バテリアを後方に従え、ダンサーも勢いに乗る
 
子どもたちもデスフィーレを演出
 
ライブバンドはテーマ曲を熱演 観衆を盛り上げる

熱狂のリハーサルに潜入!

 国内外問わず、毎年大きな注目を集めるブラジルのカーニバル。ブラジル各地で行われるイベントのうち、リオデジャネイロ、サルバドール、サンパウロで行われるデスフィーレ(パレード)は、海外にも知られるほど、その規模、華やかさでほかの地域を圧倒している。1年1度のデスフィーレで、エスコーラ・デ・サンバ(サンバチーム)の壮大なスケールと優雅さ、華やかさ、熱狂、躍動に酔いしれる観客。その光景は一大スペクタクルと言っても過言ではないだろう。

 サンパウロ市北東部に位置するカーザ・ベルデ区を活動するエスコーラ・デ・サンバ「Império de Casa Verde/インペリオ・デ・カーザ・ベルデ」は、1994年創設の新興チームながら、2005、2006年のサンパウロのデスフィーレの最高のカテゴリー(Grupo Especial)で2連覇を成し遂げた、目下、サンパウロ最優秀エスコーラだ。

 本番のデスフィーレにはインペリオだけで数千人が参加するので、普段のリハーサルは各パートに分かれている。昨年の10月から始まったデスフィーレのリハーサルは、火曜、木曜、土曜の週3回、クアドラ(Quadra)と呼ばれるエスコーラ所有の練習場で行われており、平日は午後9時から午前0時ごろ、土曜日は日付が変わった午前0時半から4時までというタイムスケジュールだ。

熱気から熱狂へ

 しかし、ここはブラジル。時間通りに始まらないことが日常茶飯事だ。スタートするはずの午後9時、クアドラにほとんど人はいなかった。

 それでも、室内にはエスコーラの今年のテーマ曲 “Glórias e conquistas...A força do Império está no salto do tigre” が大音量で繰り返し流れ、会場で配られた歌詞を見ながら歌う人、サンバのリズムに身をゆだねて体を動かす人など、思い思いにその場の雰囲気を楽しんでいた。

 人は次々と集まるが一向に始まる気配のないクアドロ。しかし、2時間経った午後11時、スピーカーから流れるテーマ曲が止み、エスコーラのスタッフが出場者を整列させ、バテリア(打楽器隊)のリハーサルが始まると、会場は一瞬にして熱気に包まれた。

 子どもと大人に別れて列を組んだ出場者はひとつの大きな輪になり、エスコーラのテーマ曲に、歌い、リズムを合わせる。続いて今年のテーマ曲が流れ、進行係の指示に従って隊列が動き出したとき、隊列の熱気はすでに熱狂に変わっていた。進行係は自ら踊ることで隊列を先導、出場者は熱狂によってひとつのデスフィーレをつくり上げた。

 インペリオのエンサイオは、無料で一般公開されているため、本番に出場する人たちのほか、付近の住民も見物にやってくる。
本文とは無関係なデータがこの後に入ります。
(** What [stop_effects] reports for an effect that runs as twins: twice the
    counter the left instance has after its [stop]; the counter of the right
    instance is not read. *)
Lemma stop_effect_twin (t : effects_table P) (e : nat) (n : string) :
  (e < length (efftab t))%nat ->
  name (efftabR t !!! e) = Some n ->
  let stop := default sox_effect_nothing (h_stop (h (efftab t !!! e))) in
  let c := cr_clips (stop (priv (efftab t !!! e)) (clips (efftab t !!! e))) in
  snd (stop_effect e t)
  = if sz (c + c) =? 0 then None else Some (name (efftab t !!! e), sz (c + c)).
Proof.
  intros He En. cbn zeta. unfold stop_effect.
  cbn [efftab efftabR neffects]. rewrite En.
  rewrite !list_lookup_total_insert_eq by lia. cbn [snd clips set_effp name].
  cbn [efftab]. rewrite list_lookup_total_insert_eq by lia. reflexivity.
Qed.
End ClipProofs.

(** ** Properties of more of the driver *)

(** *** The merge and the mix *)

Lemma flat_map_singleton {A B : Type} (g : A -> B) (l : list A) :
  flat_map (fun x => [g x]) l = g <$> l.
Proof. induction l as [|a l IH]; simpl; [reflexivity|]. by rewrite IH. Qed.

Lemma stores_for_up (n : nat) (f : nat -> combiner_state -> combiner_state)
    (w : nat -> list Z) :
  (forall k, (k < n)%nat -> stores (f k) (w k)) ->
  stores (for_up 0 n f) (flat_map w (seq 0 n)).
Proof.
  intros Hf. induction n as [|n IH]; intros st.
  - rewrite for_up_0. simpl. destruct st. simpl. f_equal. lia.
  - rewrite for_up_S, Nat.add_0_l. rewrite IH by (intros k Hk; apply Hf; lia).
    rewrite (Hf n) by lia. cbn [cs_obuf cs_p cs_mixing_clips].
    rewrite seq_S, flat_map_app. simpl. rewrite app_nil_r.
    rewrite list_inserts_app_l, length_app. f_equal; [|lia].
    f_equal. lia.
Qed.

Section MergeProofs.
Context `{Platform}.
Variable files : list file_info.
Variable input_count : nat.
Variable ilen : list Z.
Variable ibuf : list (list Z).
Hypothesis Hfit : forall i, (i < input_count)%nat ->
  ilen !!! i * desc_channels (files !!! i) <= SOX_SIZE_MAX + 1.

Lemma merge_sample_stores (ws i s : nat) :
  (i < input_count)%nat -> (s < Z.to_nat (desc_channels (files !!! i)))%nat ->
  stores (merge_sample files ilen ibuf (Z.of_nat ws) i s)
    [merged_sample files ilen ibuf ws i s].
Proof.
  intros Hi Hs st. unfold merge_sample, merged_sample. simpl.
  rewrite Nat.add_1_r. f_equal. f_equal.
  destruct (Z.of_nat ws <? ilen !!! i) eqn:E; [|lia].
  apply Z.ltb_lt in E. rewrite Z.mul_1_l.
  rewrite (ibuf_at_plain files input_count ilen ibuf Hfit) by lia.
  f_equal. nia.
Qed.

Lemma merge_wide_stores (ws : nat) (combiner_channels : Z) :
  stores (combine_wide files input_count ilen ibuf sox_merge combiner_channels ws)
    (merged_wide files input_count ilen ibuf ws).
Proof.
  unfold combine_wide. change (combine_method_eqb sox_merge sox_mix) with false.
  cbv iota. apply stores_for_up. intros i Hi. unfold merge_input.
  intros st.
  rewrite (stores_for_up _ _ (fun s => [merged_sample files ilen ibuf ws i s])).
  - by rewrite flat_map_singleton.
  - intros s Hs. by apply merge_sample_stores.
Qed.
End MergeProofs.

(** X1.  In a merge, the block is, wide sample after wide sample, the wide
    samples of the inputs one after the other, with zeros for an input that
    has no such wide sample in the block read; the samples after the block
    and the counter [mixing_clips] are left as they are. *)
Theorem merge_block_layout `{Platform} (files : list file_info) (input_count : nat)
    (ilen : list Z) (ibuf : list (list Z)) (combiner_channels olen : Z)
    (obuf : list Z) (mixing_clips : Z) :
  (forall i, (i < input_count)%nat ->
     ilen !!! i * desc_channels (files !!! i) <= SOX_SIZE_MAX + 1) ->
  let block := merged_block files input_count ilen ibuf (Z.to_nat olen) in
  (length block <= length obuf)%nat ->
  let st := combine_block files input_count ilen ibuf sox_merge combiner_channels olen
              obuf mixing_clips in
  cs_obuf st = block ++ drop (length block) obuf
  /\ cs_p st = length block
  /\ cs_mixing_clips st = mixing_clips.
Proof.
  intros Hfit block Hroom. cbn zeta. unfold combine_block.
  rewrite (stores_for_up _ _ (merged_wide files input_count ilen ibuf)).
  2:{ intros ws _. by apply merge_wide_stores. }
  cbn [cs_obuf cs_p cs_mixing_clips]. fold (merged_block files input_count ilen ibuf (Z.to_nat olen)).
  fold block. split; [|split; [lia|reflexivity]].
  rewrite <- (take_drop (length block) obuf) at 1.
  apply list_inserts_0_r. rewrite length_take. lia.
Qed.

Section MixFrame.
Context `{Platform}.
Variable files : list file_info.
Variable input_count : nat.
Variable ilen : list Z.
Variable ibuf : list (list Z).

(** The mix stores through [p] only, and [p] moves over one sample for each
    channel. *)
Lemma mix_input_frame (ws s : Z) (i : nat) (st : combiner_state) :
  cs_p (mix_input files ilen ibuf ws s i st) = cs_p st
  /\ length (cs_obuf (mix_input files ilen ibuf ws s i st)) = length (cs_obuf st)
  /\ forall k, k <> cs_p st ->
       cs_obuf (mix_input files ilen ibuf ws s i st) !! k = cs_obuf st !! k.
Proof.
  unfold mix_input. destruct (_ && _); [|done].
  destruct (SOX_ROUND_CLIP_COUNT _ _) as [v c]. cbn [cs_obuf cs_p].
  split; [reflexivity|]. split; [by rewrite length_insert|].
  intros k Hk. by rewrite list_lookup_insert_ne.
Qed.

Lemma mix_sample_frame (ws : Z) (s : nat) (st : combiner_state) :
  let st' := mix_sample files input_count ilen ibuf ws s st in
  cs_p st' = S (cs_p st)
  /\ length (cs_obuf st') = length (cs_obuf st)
  /\ forall k, k <> cs_p st -> cs_obuf st' !! k = cs_obuf st !! k.
Proof.
  cbn zeta. unfold mix_sample. cbn [cs_obuf cs_p cs_mixing_clips].
  set (st0 := {| cs_obuf := <[cs_p st:=0]> (cs_obuf st); cs_p := cs_p st;
                 cs_mixing_clips := cs_mixing_clips st |}).
  assert (Hin : let st1 := for_up 0 input_count (mix_input files ilen ibuf ws (Z.of_nat s)) st0 in
                cs_p st1 = cs_p st
                /\ length (cs_obuf st1) = length (cs_obuf st)
                /\ forall k, k <> cs_p st -> cs_obuf st1 !! k = cs_obuf st !! k).
  { apply (for_up_ind (fun _ st1 =>
             cs_p st1 = cs_p st
             /\ length (cs_obuf st1) = length (cs_obuf st)
             /\ forall k, k <> cs_p st -> cs_obuf st1 !! k = cs_obuf st !! k)).
    - unfold st0. cbn [cs_obuf cs_p]. split; [reflexivity|].
      split; [by rewrite length_insert|]. intros k Hk. by rewrite list_lookup_insert_ne.
    - intros i st1 _ (Hp & Hl & Hk).
      destruct (mix_input_frame ws (Z.of_nat s) (0 + i) st1) as (Hp' & Hl' & Hk').
      split; [congruence|]. split; [congruence|].
      intros k Hne. rewrite Hk' by congruence. by apply Hk. }
  destruct Hin as (Hp & Hl & Hk). by rewrite Hp.
Qed.

Lemma mix_block_frame (channels olen : nat) (st : combiner_state) :
  let st' := for_up 0 olen
               (fun ws st => for_up 0 channels
                               (mix_sample files input_count ilen ibuf (Z.of_nat ws)) st) st in
  cs_p st' = (cs_p st + olen * channels)%nat
  /\ length (cs_obuf st') = length (cs_obuf st)
  /\ forall k, (k < cs_p st \/ cs_p st + olen * channels <= k)%nat ->
       cs_obuf st' !! k = cs_obuf st !! k.
Proof.
  cbn zeta.
  apply (for_up_ind (fun ws st' =>
           cs_p st' = (cs_p st + ws * channels)%nat
           /\ length (cs_obuf st') = length (cs_obuf st)
           /\ forall k, (k < cs_p st \/ cs_p st + ws * channels <= k)%nat ->
                cs_obuf st' !! k = cs_obuf st !! k)).
  - split; [lia|]. done.
  - intros ws st1 _ (Hp & Hl & Hk). rewrite Nat.add_0_l.
    assert (Hrow : let st2 := for_up 0 channels
                       (mix_sample files input_count ilen ibuf (Z.of_nat ws)) st1 in
                   cs_p st2 = (cs_p st1 + channels)%nat
                   /\ length (cs_obuf st2) = length (cs_obuf st1)
                   /\ forall k, (k < cs_p st1 \/ cs_p st1 + channels <= k)%nat ->
                        cs_obuf st2 !! k = cs_obuf st1 !! k).
    { apply (for_up_ind (fun j st2 =>
               cs_p st2 = (cs_p st1 + j)%nat
               /\ length (cs_obuf st2) = length (cs_obuf st1)
               /\ forall k, (k < cs_p st1 \/ cs_p st1 + j <= k)%nat ->
                    cs_obuf st2 !! k = cs_obuf st1 !! k)).
      - split; [lia|]. done.
      - intros j st2 _ (Hp2 & Hl2 & Hk2).
        destruct (mix_sample_frame (Z.of_nat ws) (0 + j) st2) as (Hp' & Hl' & Hk').
        split; [lia|]. split; [congruence|].
        intros k Hne. rewrite Hk' by lia. apply Hk2. lia. }
    destruct Hrow as (Hp2 & Hl2 & Hk2).
    split; [lia|]. split; [congruence|].
    intros k Hne. rewrite Hk2 by lia. apply Hk. lia.
Qed.
End MixFrame.

Lemma saturating_sum_range (xs : list Z) :
  SOX_SAMPLE_MIN <= saturating_sum xs <= SOX_SAMPLE_MAX.
Proof.
  unfold saturating_sum.
  assert (Hg : forall acc, SOX_SAMPLE_MIN <= acc <= SOX_SAMPLE_MAX ->
            SOX_SAMPLE_MIN <= foldl (fun a x => clip_sample (a + x)) acc xs <= SOX_SAMPLE_MAX).
  { induction xs as [|x xs IH]; intros acc Hacc; simpl; [exact Hacc|].
    apply IH. apply clip_sample_range. }
  apply Hg. unfold SOX_SAMPLE_MIN, SOX_SAMPLE_MAX. lia.
Qed.

(** X2.  The mix stores the samples of the block and no other sample, and every
    sample it stores is in the sample range, whatever the inputs hold. *)
Theorem mix_block_in_range `{Platform} (files : list file_info) (input_count : nat)
    (ilen : list Z) (ibuf : list (list Z)) (combiner_channels olen : Z)
    (obuf : list Z) (mixing_clips : Z) :
  (forall i, (i < input_count)%nat ->
     ilen !!! i * desc_channels (files !!! i) <= SOX_SIZE_MAX + 1) ->
  0 <= mixing_clips <= SOX_SIZE_MAX ->
  0 <= olen -> 0 <= combiner_channels ->
  olen * combiner_channels <= Z.of_nat (length obuf) ->
  let st := combine_block files input_count ilen ibuf sox_mix combiner_channels olen
              obuf mixing_clips in
  length (cs_obuf st) = length obuf
  /\ (forall k, (k < Z.to_nat (olen * combiner_channels))%nat ->
        exists v, cs_obuf st !! k = Some v /\ SOX_SAMPLE_MIN <= v <= SOX_SAMPLE_MAX)
  /\ (forall k, (Z.to_nat (olen * combiner_channels) <= k)%nat ->
        cs_obuf st !! k = obuf !! k).
Proof.
  intros Hfit Hclips Holen Hch Hroom. cbn zeta.
  destruct (mix_block_spec files input_count ilen ibuf Hfit
              (Z.to_nat combiner_channels) obuf mixing_clips (Z.to_nat olen) Hclips)
    as (Hp & Hl & Hv & Hc); [nia|].
  destruct (mix_block_frame files input_count ilen ibuf (Z.to_nat combiner_channels)
              (Z.to_nat olen)
              {| cs_obuf := obuf; cs_p := 0; cs_mixing_clips := mixing_clips |})
    as (_ & _ & Hk).
  cbn [cs_obuf cs_p] in Hk.
  split; [exact Hl|]. split.
  - intros k Hlt.
    assert (Hpos : (0 < Z.to_nat combiner_channels)%nat) by nia.
    pose proof (Nat.div_mod_eq k (Z.to_nat combiner_channels)) as Hdm.
    pose proof (Nat.mod_upper_bound k (Z.to_nat combiner_channels) ltac:(lia)) as Hmod.
    set (w := (k / Z.to_nat combiner_channels)%nat) in *.
    set (s := (k mod Z.to_nat combiner_channels)%nat) in *.
    exists (saturating_sum (contributions files input_count ilen ibuf (Z.of_nat w) (Z.of_nat s))).
    split; [|apply saturating_sum_range].
    replace k with (w * Z.to_nat combiner_channels + s)%nat by lia.
    apply Hv; [exact Hmod|]. nia.
  - intros k Hge. apply Hk. right. nia.
Qed.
小さな子どもを連れた夫婦や、若者、昔はデスフィーレを華やかに練り歩いたであろう老婦人など、老若男女問わず大勢の人がリハーサルに見入り、足元で小刻みにサンバのリズムを踏んでいる。

目標はもちろん3連覇:セルジーニョさん

 デスフィーレを指揮するジレトール・デ・アルモニア(Diretor de Harmonia)のセルジーニョさんに「カーニバルはブラジル人にとってどんなもの?」という質問をすると、「1年に1度のカーニバルに参加することで、日々のストレスや苦しみを忘れられることが一番の大きな理由だね。カーニバルで着る衣装を買うために、1年間お金を貯める人もいる。カーニバルで歌って踊ることが僕たちにとって日常になって、さらにそれ以上になっているということさ」と答えてくれた。
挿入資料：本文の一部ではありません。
Lemma dict_set_inv {V} (k k' : string) (v b : V) (d : list (string * V)) :
  In (k', b) (Py.dict_set k v d) -> (k' = k /\ b = v) \/ In (k', b) d.
Proof.
  induction d as [|[k0 v0] d IH]; cbn [Py.dict_set].
  - intros [[= <- <-]|[]]. now left.
  - destruct (String.eqb_spec k k0) as [->|Hne].
    + intros [[= <- <-]|Hin]; [now left | right; now right].
    + intros [E|Hin]; [right; now left|].
      destruct (IH Hin) as [?|?]; [now left | right; now right].
Qed.

Lemma dict_set_keep {V} (k k' : string) (v b : V) (d : list (string * V)) :
  In (k', b) d -> k' <> k -> In (k', b) (Py.dict_set k v d).
Proof.
  induction d as [|[k0 v0] d IH]; [contradiction|].
  intros [[= -> ->]|Hin] Hne; cbn [Py.dict_set].
  - destruct (String.eqb_spec k k') as [->|_]; [congruence | now left].
  - destruct (String.eqb_spec k k0) as [->|_]; right; [exact Hin | now apply IH].
Qed.

Lemma dict_set_NoDup {V} (k : string) (v : V) (d : list (string * V)) :
  NoDup (map fst d) -> NoDup (map fst (Py.dict_set k v d)).
Proof.
  intros ND. destruct (in_dec string_dec k (map fst d)) as [Hin|Hnot].
  - now rewrite dict_set_keys.
  - rewrite dict_set_new, map_app by exact Hnot.
    apply NoDup_app; [exact ND | repeat constructor; intros [] | ].
    intros a Ha [<-|[]]. now apply Hnot.
Qed.

Section Allocations.
Context `{Configuration}.

(** The allocation loop of [save_node_files], from any dict whose balances
    are all the initial balance. *)
Lemma alloc_loop (vs : list validator) : forall d,
  NoDup (map fst d) ->
  (forall k b, In (k, b) d -> b = INITIAL_BALANCE) ->
  let d' := fold_left (fun a v => Py.dict_set (alloc_key v) INITIAL_BALANCE a) vs d in
  NoDup (map fst d')
  /\ (forall k b, In (k, b) d' ->
        b = INITIAL_BALANCE /\ (In (k, b) d \/ exists v, In v vs /\ k = alloc_key v))
  /\ (forall v, In v vs -> In (alloc_key v, INITIAL_BALANCE) d')
  /\ (forall k b, In (k, b) d -> In (k, b) d').
Proof.
  induction vs as [|v vs IH]; intros d ND HB; cbn [fold_left].
  - split; [exact ND|]. split; [|split].
    + intros k b Hin. split; [now apply (HB k b) | now left].
    + intros v [].
    + auto.
  - specialize (IH (Py.dict_set (alloc_key v) INITIAL_BALANCE d)
                   (dict_set_NoDup _ _ _ ND)).
    assert (HB' : forall k b, In (k, b) (Py.dict_set (alloc_key v) INITIAL_BALANCE d) ->
                              b = INITIAL_BALANCE).
    { intros k b Hin. apply dict_set_inv in Hin as [[_ ->]|Hin]; [reflexivity | eauto]. }
    assert (Hkeep : forall k b, In (k, b) d ->
                      In (k, b) (Py.dict_set (alloc_key v) INITIAL_BALANCE d)).
    { intros k b Hin. destruct (string_dec k (alloc_key v)) as [->|Hne].
      - rewrite (HB _ _ Hin). apply dict_set_In.
      - now apply dict_set_keep. }
    destruct (IH HB') as (ND' & Hall & Hin' & Hmono). cbv zeta.
    split; [exact ND'|]. split; [|split].
    + intros k b Hkb. destruct (Hall k b Hkb) as (Hb & [Hin|(v' & Hv' & ->)]).
      * split; [exact Hb|].
        apply dict_set_inv in Hin as [[-> _]|Hin]; [|now left].
        right. exists v. split; [now left | reflexivity].
      * split; [exact Hb|]. right. exists v'. split; [now right | reflexivity].
    + intros v' [<-|Hv']; [apply Hmono, dict_set_In | now apply Hin'].
    + intros k b Hin. now apply Hmono, Hkeep.
Qed.

Lemma alloc_loop_distinct (vs : list validator) : forall d,
  NoDup (map fst d ++ map alloc_key vs) ->
  fold_left (fun a v => Py.dict_set (alloc_key v) INITIAL_BALANCE a) vs d
  = (d ++ map (fun v => (alloc_key v, INITIAL_BALANCE)) vs)%list.
Proof.
  induction vs as [|v vs IH]; intros d ND; cbn [fold_left map].
  - now rewrite app_nil_r.
  - assert (Hnew : ~ In (alloc_key v) (map fst d)).
    { intros Hin. apply NoDup_remove_2 in ND. apply ND. apply in_or_app. now left. }
    rewrite dict_set_new by exact Hnew. rewrite IH.
    + now rewrite <- app_assoc.
    + rewrite map_app. cbn [map fst]. rewrite <- app_assoc. cbn [app].
      apply NoDup_Add with (a := alloc_key v) (l := (map fst d ++ map alloc_key vs)%list).
      * apply Add_app.
      * split; [now apply NoDup_remove_1 in ND | now apply NoDup_remove_2 in ND].
Qed.

(** The allocations of the genesis: one entry per validator address, none
    else, every balance the initial balance; in the validators' order when
    their addresses differ. *)
Theorem genesis_allocations (validators : list validator) (consensus : string) :
  NoDup (map fst (alloc (build_genesis validators consensus)))
  /\ (forall v, In v validators ->
        In (alloc_key v, INITIAL_BALANCE) (alloc (build_genesis validators consensus)))
  /\ (forall k b, In (k, b) (alloc (build_genesis validators consensus)) ->
        b = INITIAL_BALANCE /\ exists v, In v validators /\ k = alloc_key v)
  /\ (NoDup (map alloc_key validators) ->
        alloc (build_genesis validators consensus)
        = map (fun v => (alloc_key v, INITIAL_BALANCE)) validators).
Proof.
  unfold build_genesis. cbv zeta. cbn [alloc create_genesis_config].
  destruct (alloc_loop validators [] (NoDup_nil _) ltac:(intros ? ? []))
    as (ND & Hall & Hin & _).
  split; [exact ND|]. split; [exact Hin|]. split.
  - intros k b Hkb. destruct (Hall k b Hkb) as (-> & [[]|Hv]). now split.
  - intros NDk. now rewrite alloc_loop_distinct.
Qed.

(** With four validators the genesis is consistent: its [extraData]
    decodes to the validators' addresses, in their order. *)
Theorem genesis_cross_reference_four (validators : list validator) (consensus : string) :
  Forall (fun v => is_address (address v) = true) validators ->
  List.length validators = 4 ->
  decode (extraData (build_genesis validators consensus))
  = addresses_bytes (map address validators).
Proof.
  intros Hwf Hn. cbn [build_genesis extraData].
  apply decode_four; [|now rewrite length_map].
  apply Forall_forall. intros a Ha. apply in_map_iff in Ha as (v & <- & Hv).
  rewrite Forall_forall in Hwf. now apply Hwf.
Qed.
 また、セルジーニョさんは、エスコーラが地域住民をはじめ、誰もがカーニバルを感じることが出来る場であり、小さいころからカーニバルを身近に感じることによって、サンバのリズムが身体に馴染むと語った。

 セルジーニョさんに「今年のカーニバルに対しての意気込み」を聞いてみると、楽しむことが一番としたうえで「2連覇した僕たちは、勝利の喜びを知ってしまったんだ。これはもう勝つしかないよ!」と話し、自らも汗ほとばしる熱狂の渦に加わっていった。